I'm not opposed to doing my hobby as if it were a full-time job, but quitting your job or becoming a freelancer is something you need to look at the right time, not blindly.
Junichi Watanabe, a famous Japanese ** family, worked as a surgeon for 10 years before engaging in full-time writing, and he gave up medicine to pursue literature at the age of 35. At that time, heart transplantation was still being tried in Japan, and the technique was very unskilled, and Junichi Watanabe's Sapporo Medical University happened to offer such a surgery.
On one occasion, Junichi Watanabe questioned the death verdict of a heart provider during an operation, arguing that the patient was not brain dead. Unexpectedly, this offended the authority of the hospital and made it impossible for him to stay any longer, so he submitted his resignation and chose to leave.
Junichi Watanabe was in his thirties when he resigned, and it stands to reason that he already had a certain material foundation. But even when he went to Tokyo, he would still go to a local hospital every Wednesday to work as a doctor to support himself. He crumpled this experience and wrote it into the long ** "Shadowless Lamp". It can be said that it is made from local materials.
China Youth Daily interviewed him and asked him if it was by chance that he became a full-time writer. He said, yes, so to speak. If I hadn't tried to perform such an operation in the hospital at the time, if I had kept my suspicions in my stomach at the time, maybe I would have been a doctor for the rest of my life. It's hard to say.
It's not a bad thing to have a job that isn't related to a hobby.
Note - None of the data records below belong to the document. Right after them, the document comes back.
(** * Bato image-host fixer (src/fixer.js)

    A shallow embedding of the userscript's resolver: the address parser
    [parseSubdomain], the candidate generator [generateCandidates], the
    prober [probeUrl], the orchestrator [fixImage] and the fast path
    [preemptiveFix], with the properties the design document states about
    them.

    Conventions.
    - A JavaScript string is a [list ascii]; literals are written as Rocq
      strings and coerced.  Image addresses are serialised URLs, which are
      ASCII; the two line terminators outside ASCII (U+2028, U+2029) that
      the regex dot also refuses have no counterpart here.
    - [serverCache] (a Map) is a [gmap], [failedCache] (a Set) and
      [processingImages] (a WeakSet of elements) are [gset]s; an element
      is named by an [ImgId].
    - src/fixer.js holds several revisions of the script.  [Strict] is
      the revision of lines 1-364 (repeated, with doc comments, in lines
      365-783), [Smart] the revision of lines 1121-1512.  What they share
      is written once, with the constants in which they differ as
      arguments.  [Background] is the revision of lines 783-1120, which
      swaps at once and probes in the background; it has its own element
      record and its own functions. *)

From Stdlib Require Import Ascii String DecimalString DecimalNat DecimalFacts ZArith Lia.
From stdpp Require Import gmap strings list sorting.

#[local] Set Warnings "-clear-no-such-hyp,-abstract-large-number".

Abbreviation str := (list ascii).
Coercion list_ascii_of_string : string >-> list.

(** ** JavaScript string primitives *)

Definition code (c : ascii) : nat := nat_of_ascii c.

Definition is_digit (c : ascii) : bool := (48 <=? code c) && (code c <=? 57).
Definition is_lower (c : ascii) : bool := (97 <=? code c) && (code c <=? 122).
Definition is_upper (c : ascii) : bool := (65 <=? code c) && (code c <=? 90).

(** [[a-z]] under the [i] flag. *)
Definition is_letter (c : ascii) : bool := is_lower c || is_upper c.

(** [[a-z0-9\-]] under the [i] flag. *)
Definition is_root_char (c : ascii) : bool :=
  is_letter c || is_digit c || (code c =? 45).

(** The regex dot matches everything but a line terminator. *)
Definition is_line_terminator (c : ascii) : bool :=
  (code c =? 10) || (code c =? 13).
Definition is_dot_char (c : ascii) : bool := negb (is_line_terminator c).

Definition lower_char (c : ascii) : ascii :=
  if is_upper c then ascii_of_nat (code c + 32) else c.

(** [s.toLowerCase()] *)
Definition toLowerCase (s : str) : str := map lower_char s.

Definition str_eqb (a b : str) : bool := bool_decide (a = b).

(** [s.split(sep)] for a one-character separator. *)
Fixpoint split (sep : ascii) (s : str) : list str :=
  match s with
  | [] => [[]]
  | c :: r =>
      if bool_decide (c = sep) then [] :: split sep r
      else match split sep r with
           | w :: ws => (c :: w) :: ws
           | [] => [[c]]
           end
  end.

(** [parts.join(sep)] *)
Fixpoint join (sep : str) (parts : list str) : str :=
  match parts with
  | [] => []
  | [w] => w
  | w :: ws => w ++ sep ++ join sep ws
  end.

(** [parts.slice(0, n)] *)
Definition slice0 {A} (n : nat) (l : list A) : list A := take n l.

(** [s.split('/').slice(0, 3).join('/')]: scheme and host of a URL, the
    first two segments of a path. *)
Definition first3 (s : str) : str := join "/" (slice0 3 (split "/" s)).

(** [String(n)] for a non-negative integer. *)
Definition String_of (n : nat) : str := NilEmpty.string_of_uint (Nat.to_uint n).

(** [s.padStart(n, '0')] *)
Definition padStart0 (n : nat) (s : str) : str := replicate (n - length s) "0"%char ++ s.

Definition digit_val (c : ascii) : nat := code c - 48.

(** [parseInt(s, 10)] on a string of decimal digits (the only use the
    script makes of it): the digits read so far times ten plus the next. *)
Definition parseInt10 (s : str) : nat :=
  fold_left (fun acc c => 10 * acc + digit_val c) s 0.

(** ** The address pattern

    [SUBDOMAIN_RE] (line 12), case-insensitive and anchored at both
    ends: [https?:\/\/], group 1 [[a-z]+], group 2 [\d{1,3}], a dot, group 3
    [[a-z0-9\-]+], a dot, group 4 [org|net|to], group 5 a slash and then
    any characters but line terminators. *)

(** The longest prefix of [s] made of characters in the class [p], and
    what follows it: a greedy [[...]*]. *)
Fixpoint span (p : ascii -> bool) (s : str) : str * str :=
  match s with
  | c :: r => if p c then let '(a, b) := span p r in (c :: a, b) else ([], s)
  | [] => ([], [])
  end.

(** A literal matched case-insensitively; [lit] is given in lower case.
    Returns what follows the match. *)
Fixpoint strip_ci (lit s : str) : option str :=
  match lit, s with
  | [], _ => Some s
  | l :: lit', c :: s' =>
      if bool_decide (lower_char c = l) then strip_ci lit' s' else None
  | _ :: _, [] => None
  end.

(** An alternation of literals, tried left to right: the text matched and
    what follows it. *)
Fixpoint strip_alt (alts : list str) (s : str) : option (str * str) :=
  match alts with
  | [] => None
  | a :: alts' =>
      match strip_ci a s with
      | Some r => Some (take (length a) s, r)
      | None => strip_alt alts' s
      end
  end.

Definition TLDS : list str := ["org" : str; "net" : str; "to" : str].

(** Capture groups 1 to 5 of a match. *)
Record Groups := mkGroups { m1 : str; m2 : str; m3 : str; m4 : str; m5 : str }.

(** The scheme and host part of the pattern, with [\d{lo,hi}] for the
    index: groups 1 to 4 and what follows the match.  Each class is
    followed by a character outside it (letters by a digit, digits and the
    root by a dot), so the greedy scan below is what backtracking finds:
    giving back a character never lets the rest match. *)
Definition re_host (lo hi : nat) (s : str) : option (str * str * str * str * str) :=
  s1 ← strip_ci "http" s;
  let s2 := default s1 (strip_ci "s" s1) in
  s3 ← strip_ci "://" s2;
  let '(g1, s4) := span is_letter s3 in
  if bool_decide (g1 = []) then None else
  let '(g2, s5) := span is_digit s4 in
  if negb ((lo <=? length g2) && (length g2 <=? hi)) then None else
  s6 ← strip_ci "." s5;
  let '(g3, s7) := span is_root_char s6 in
  if bool_decide (g3 = []) then None else
  s8 ← strip_ci "." s7;
  '(g4, s9) ← strip_alt TLDS s8;
  Some (g1, g2, g3, g4, s9).

(** The whole pattern: the host part, then a slash and dot-characters up
    to the end of the input. *)
Definition re_exec (lo hi : nat) (s : str) : option Groups :=
  '(g1, g2, g3, g4, s9) ← re_host lo hi s;
  match s9 with
  | "/"%char :: rest =>
      if forallb is_dot_char rest then Some (mkGroups g1 g2 g3 g4 s9) else None
  | _ => None
  end.

(** [src.match(SUBDOMAIN_RE)] *)
Definition SUBDOMAIN_RE : str -> option Groups := re_exec 1 3.

Record Address := mkAddress {
  prefix : str;
  number : nat;
  root : str;
  tld : str;
  path : str
}.

Global Instance Address_eq_dec : EqDecision Address.
Proof. solve_decision. Defined.

(** The object literal of lines 22-28. *)
Definition address_of (m : Groups) : Address :=
  {| prefix := toLowerCase (m1 m);
     number := parseInt10 (m2 m);
     root := toLowerCase (m3 m);
     tld := toLowerCase (m4 m);
     path := m5 m |}.

Definition parseSubdomain (src : str) : option Address :=
  match SUBDOMAIN_RE src with
  | None => None
  | Some m => Some (address_of m)
  end.

(** The template literal shared by [add], [rewriteSrcset] and
    [preemptiveFix]:
    [`https://${p}${String(n).padStart(2, '0')}.${r}.${t}`]. *)
Definition render_base (p : str) (n : nat) (r t : str) : str :=
  "https://" ++ p ++ padStart0 2 (String_of n) ++ "." ++ r ++ "." ++ t.

Definition render_url (p : str) (n : nat) (r t pth : str) : str :=
  render_base p n r t ++ pth.

Definition render (a : Address) : str :=
  render_url (prefix a) (number a) (root a) (tld a) (path a).

(** The pattern in words, as the design document gives it:
    [scheme://<letters><lo-hi digit index>.<root>.<suffix><path>], without
    regard to case.  [re_shape 1 3] is the language of [SUBDOMAIN_RE]. *)
Record re_shape (lo hi : nat) (s : str) (g : Groups) : Prop := mk_re_shape {
  shape_split : exists scheme : str,
    (toLowerCase scheme = "http" \/ toLowerCase scheme = "https") /\
    s = scheme ++ "://" ++ m1 g ++ m2 g ++ "." ++ m3 g ++ "." ++ m4 g ++ m5 g;
  shape_prefix : m1 g <> [] /\ forallb is_letter (m1 g) = true;
  shape_index : lo <= length (m2 g) <= hi /\ forallb is_digit (m2 g) = true;
  shape_root : m3 g <> [] /\ forallb is_root_char (m3 g) = true;
  shape_tld : toLowerCase (m4 g) ∈ TLDS;
  shape_path : exists rest : str,
    m5 g = "/"%char :: rest /\ forallb is_dot_char rest = true
}.

(** ** Candidate generation *)

(** A value of [serverCache]: the object stored by [fixImage]. *)
Record CacheEntry := mkCacheEntry {
  c_prefix : str;
  c_number : nat;
  c_root : str;
  c_tld : str
}.

(** An element of the [candidates] array. *)
Record Candidate := mkCandidate { url : str; priority : nat }.

(** The comparator [(a, b) => a.priority - b.priority]. *)
Definition by_priority (a b : Candidate) : Z :=
  (Z.of_nat (priority a) - Z.of_nat (priority b))%Z.

(** [Array.prototype.sort] with a comparator.  The sort is stable: an
    element goes before the first element it does not compare greater
    than, and elements are inserted from the last to the first. *)
Fixpoint insert_sorted {A} (cmp : A -> A -> Z) (x : A) (l : list A) : list A :=
  match l with
  | [] => [x]
  | y :: l' => if (cmp x y <=? 0)%Z then x :: l else y :: insert_sorted cmp x l'
  end.

Definition array_sort {A} (cmp : A -> A -> Z) (l : list A) : list A :=
  foldr (insert_sorted cmp) [] l.

(** [[...new Set(l)]]: a Set keeps the first insertion of a value, in
    insertion order.  [seen] is what the Set holds so far. *)
Fixpoint set_spread_from (seen : list str) (l : list str) : list str :=
  match l with
  | [] => []
  | x :: r =>
      if bool_decide (x ∈ seen) then set_spread_from seen r
      else x :: set_spread_from (x :: seen) r
  end.

Definition set_spread (l : list str) : list str := set_spread_from [] l.

(** The tail of [generateCandidates]: sort by priority, keep the URLs,
    deduplicate, truncate. *)
Definition finish_candidates (max_attempts : nat) (candidates : list Candidate) : list str :=
  let sorted := url <$> array_sort by_priority candidates in
  slice0 max_attempts (set_spread sorted).

(** [`${parsed.root}-${pathKey}`] with
    [pathKey = parsed.path.split('/').slice(0, 3).join('/')]. *)
Definition group_key (parsed : Address) : str :=
  root parsed ++ "-" ++ first3 (path parsed).

(** [for (let i = from; i <= to; i++) body(i)] over the array being built. *)
Definition for_range {T} (from to : nat) (body : nat -> T -> T) (s : T) : T :=
  fold_left (fun acc i => body i acc) (seq from (S to - from)) s.

(** [list.forEach(body)] over the array being built. *)
Definition forEach {A T} (l : list A) (body : A -> T -> T) (s : T) : T :=
  fold_left (fun acc x => body x acc) l s.

(** ** The page: image elements and the script's global state *)

Definition ImgId := nat.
It's not that you will be able to realize your dreams if you leave your job, nor will you be able to realize your dreams while you are in the job.
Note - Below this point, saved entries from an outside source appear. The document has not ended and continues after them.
(** X13.  The typed entry points look at the form of the query first: a
    query of another form is refused with a [QuerySyntaxError] that names
    the form found, before any syntax check and without touching the
    statistics.  What they return has the shape of their form:
    [execute_ask] returns only the boolean [False], and [execute_select]
    only an empty binding list, the JSON text or the SPARQL JSON object of
    the empty result. *)
Theorem typed_entry_points
    (self : SPARQLQueryEngine.t) (start_time end_time : Q) (query : string)
    (timeout : option Q) (output_format : string) :
  (SPARQLQueryEngine._detect_query_type query <> SPARQLQueryEngine.SELECT ->
   QueryAPI.execute_select start_time end_time query timeout output_format self
   = (Exc.Raise (SPARQLQueryEngine.QuerySyntaxError
        ("Expected SELECT query, got " +:+
         SPARQLQueryEngine.value (SPARQLQueryEngine._detect_query_type query))), self))
  /\ (SPARQLQueryEngine._detect_query_type query <> SPARQLQueryEngine.CONSTRUCT ->
      QueryAPI.execute_construct start_time end_time query timeout output_format self
      = (Exc.Raise (SPARQLQueryEngine.QuerySyntaxError
           ("Expected CONSTRUCT query, got " +:+
            SPARQLQueryEngine.value (SPARQLQueryEngine._detect_query_type query))), self))
  /\ (SPARQLQueryEngine._detect_query_type query <> SPARQLQueryEngine.ASK ->
      QueryAPI.execute_ask start_time end_time query timeout self
      = (Exc.Raise (SPARQLQueryEngine.QuerySyntaxError
           ("Expected ASK query, got " +:+
            SPARQLQueryEngine.value (SPARQLQueryEngine._detect_query_type query))), self))
  /\ (forall v st,
        QueryAPI.execute_ask start_time end_time query timeout self = (Exc.Return v, st) ->
        v = SPARQLQueryEngine.VBool false /\ st = counted self start_time end_time)
  /\ (forall v st,
        QueryAPI.execute_select start_time end_time query timeout output_format self
        = (Exc.Return v, st) ->
        (v = SPARQLQueryEngine.VBindings []
         \/ v = SPARQLQueryEngine.VStr SPARQLQueryEngine.select_json
         \/ v = SPARQLQueryEngine.VSparqlJson [] [])
        /\ st = counted self start_time end_time).
Proof.
  unfold QueryAPI.execute_select, QueryAPI.execute_construct, QueryAPI.execute_ask.
  cbn zeta.
  split; [|split; [|split; [|split]]].
  - intros H. destruct (QueryType_eqb_spec
      (SPARQLQueryEngine._detect_query_type query) SPARQLQueryEngine.SELECT);
      [contradiction | reflexivity].
  - intros H. destruct (QueryType_eqb_spec
      (SPARQLQueryEngine._detect_query_type query) SPARQLQueryEngine.CONSTRUCT);
      [contradiction | reflexivity].
  - intros H. destruct (QueryType_eqb_spec
      (SPARQLQueryEngine._detect_query_type query) SPARQLQueryEngine.ASK);
      [contradiction | reflexivity].
  - intros v st. destruct (QueryType_eqb_spec
      (SPARQLQueryEngine._detect_query_type query) SPARQLQueryEngine.ASK) as [Ht|];
      [|discriminate].
    cbn [negb]. intros H. apply execute_return_form in H as [H ->].
    rewrite Ht in H. injection H as <-. split; reflexivity.
  - intros v st. destruct (QueryType_eqb_spec
      (SPARQLQueryEngine._detect_query_type query) SPARQLQueryEngine.SELECT) as [Ht|];
      [|discriminate].
    cbn [negb]. intros H. apply execute_return_form in H as [H ->].
    rewrite Ht in H. cbn [placeholder_result] in H. split; [|reflexivity].
    destruct (String.eqb output_format "json"); [injection H as <-; auto|].
    destruct (String.eqb output_format "sparql_json"); [injection H as <-; auto|].
    destruct (String.eqb output_format "turtle"); [discriminate H|].
    injection H as <-; auto.
Qed.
Who would have thought that Liu Cixin, who won the Hugo Award for Best Feature ** Award at the 73rd World Science Fiction Convention for "The Three-Body Problem", turned out to be an engineer in a power plant.
He works in a small town, the surrounding environment is relatively closed, more than an hour's drive from the city, and he lives a boring and rigid life. He has a wife and children, and he usually does housework and sends his children to school. He's an ordinary person who can't be more ordinary. However, he has a penchant for science fiction. He said that life is dull, but there is infinite excitement in science fiction.
It is said that Liu Cixin loves writing science fiction so much, so he should quit immediately and write full-time. But he didn't. He still attends his class, spending the rest of his time writing and spending time with his family. That's the real winner in life.
Liu Cixin's story tells us that whether you write well or not has nothing to do with whether you are full-time.
If you are strong and still have a job to provide food and clothing, how can you gamble on an uncertain future on impulse if you are weak?
I saw an anonymous question on social **: Should I write full-time or part-time?What should I do if I can't write it?
Here's an anonymous answer that I think is a very good point. "In order to write something, I took a book, but I didn't sign up. Parents wash their faces with tears all day long. You're an adult and can decide your own path, but in their eyes, the path you're walking is full of thorns, and they care how many injuries you get along the way. ”
Before the age of 18, we were held up by our parents to see the wider world, and it was they who fulfilled everything for us. Now that we are finally able to be self-reliant, please stop stepping on the shoulders of your parents to achieve your dreams.
I didn't want to lose my job for my little dream and worry my elderly parents.
Gao Xiaosong said that life is not only about what is in front of you, but also about poetry and distance.
Yes, we need poetry and distance, that is the expectation that everyone hides in the bottom of their hearts.
But before we reach the distance, we have to be reconciled.
We need to earn wealth with our own hands, so that we can go far.